5 de setembro de 2007

Zita Seabra

Excertos da entrevista concedida por Zita Seabra à jornalista Sara Belo Luís, publicada na revista Visão da semana passada, a propósito do lançamento do livro de «memórias políticas» intitulado Foi Assim.


(…) Aliás não era apenas em relação às mulheres que o PCP era extremamente conservador. Lembro-me do caso de Ary dos Santos que morreu com o desgosto de não ser militante do PCP por causa de ser homossexual assumido.
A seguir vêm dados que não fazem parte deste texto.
Lemma getTopLevelInfo_covers name root cn m d : getTopLevelInfo getCollectionDesc name root cn = Ok (m, d) -> covers d m.
Proof.
  unfold getTopLevelInfo. destruct (isAggregateName name); [by intros [= _ <-]|].
  case_decide; [|destruct (String.eqb name LinksFieldName); by intros [= _ <-]].
  destruct (getCollectionDesc cn) as [desc| |] eqn:E; [|done|done]. cbn [rbind]. intros [= <- <-].
  change (Add NewDocumentMapping DocKeyFieldIndex KeyFieldName) with (added [(0%nat, KeyFieldName)]). rewrite foldl_fetched.
  intros n fd Hg Ho. unfold GetField, first_field in Hg. destruct (negb _); [|done]. apply List.find_some in Hg as [Hin Hn%String.eqb_eq]. subst n.
  set (l := [(0%nat, KeyFieldName)] ++ fetched (sd_Fields (cd_Schema desc))).
  assert ((Z.to_nat (fd_ID fd), fd_Name fd) ∈ l) as Hl.
  { apply elem_of_app. right. apply list_elem_of_In, in_flat_map. exists fd. split; [done|]. rewrite Ho. by left. }
  destruct (added_facts l) as (_ & _ & Hi & _). eapply extends_indexes; [apply grows_Add|].
  change (Z.to_nat (fd_ID fd) ∈ indexes (Add (added l) (nextIndex (added l)) TypeNameFieldName) (fd_Name fd)).
  eapply extends_indexes; [apply grows_Add|]. by apply Hi.
Qed.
(…) Quando melhorei, fui autorizada pelo médico a ir à Suiça onde o meu marido tinha ido a um congresso médico. Foi aí que fui ver o mundo normal, foi aí que comecei a ler outros jornais, foi aí que comprei o primeiro livro de Soljenitsine. Sim, é verdade, a doença fez-me dar importância a coisas sobre as quais, até aí, nem sequer tinha tempo para pensar nelas.

(…)

Não é um livro azedo?
Não, não é. Nem podia ser porque o comunismo é um totalitarismo terrível que deixou milhões de vítimas mas, simultaneamente, é também a heroicidade de quem combateu pela liberdade, pelo povo e pelos trabalhadores. Porque é preciso ser-se um grande herói para dar a vida por essa luta, para se estar preso 21 anos como muitos estiveram. Agora, nunca lá estive sem saber onde estava, sempre soube das consequências daquela ideologia. E acho muito desonesto que, em Portugal, as pessoas saiam com a “boa” herança, deixando a “má” ao Cunhal, ao PCP e ao PCUS.

(…) Mas eu só passei a ser livre quando me confrontei com o meu passado.

(…) Tenho orgulho por ter lutado pela liberdade em Portugal e, simultaneamente, tenho a noção exacta de onde estive metida e dos perigos que Portugal correu por isso mesmo. Se eu tenho ganho, teria sido uma tragédia. Felizmente, que fomos derrotados no dia 25 de Novembro de 1975.

(…) Fiquei muito contente por ter sido Mário Soares a apresentar o meu livro porque, em certo sentido, Foi Assim também o homenageia. A ele que nos derrotou no 25 de Novembro, que fez as eleições para a Assembleia Constituinte, que conduziu a adesão de Portugal à Europa. Se hoje temos uma democracia pluripartidária estabilizada, devemo-los a Mário Soares.

(…) Cunhal não era o ultimo dos moicanos como aquele oficial japonês que, 25 anos depois, é encontrado na mata a achar que o Japão ainda estava em guerra. Cunhal era um homem inteligente e percebeu que o comunismo acabou. E abandonou o PCP, e reformou-se.

(…)

Porque é que nunca fala da sua aproximação à religião católica?
Porque nunca falo da minha vida privada. Tal como nunca deixo que me tirem fotografias em minha casa. O foro privado não é para se exibir na praça pública e eu sei que pago um preço muito elevado por defendê-lo. Termino o meu livro em 1989 e desde então a minha vida não tem mais nada que contar.

Mas o facto de se ter convertido também deveria fazer parte do seu testemunho.
Não gosto de falar da minha vida privada no espaço público.

Os comunistas também nunca gostaram.
Se calhar, o PCP deixou-me esse legado.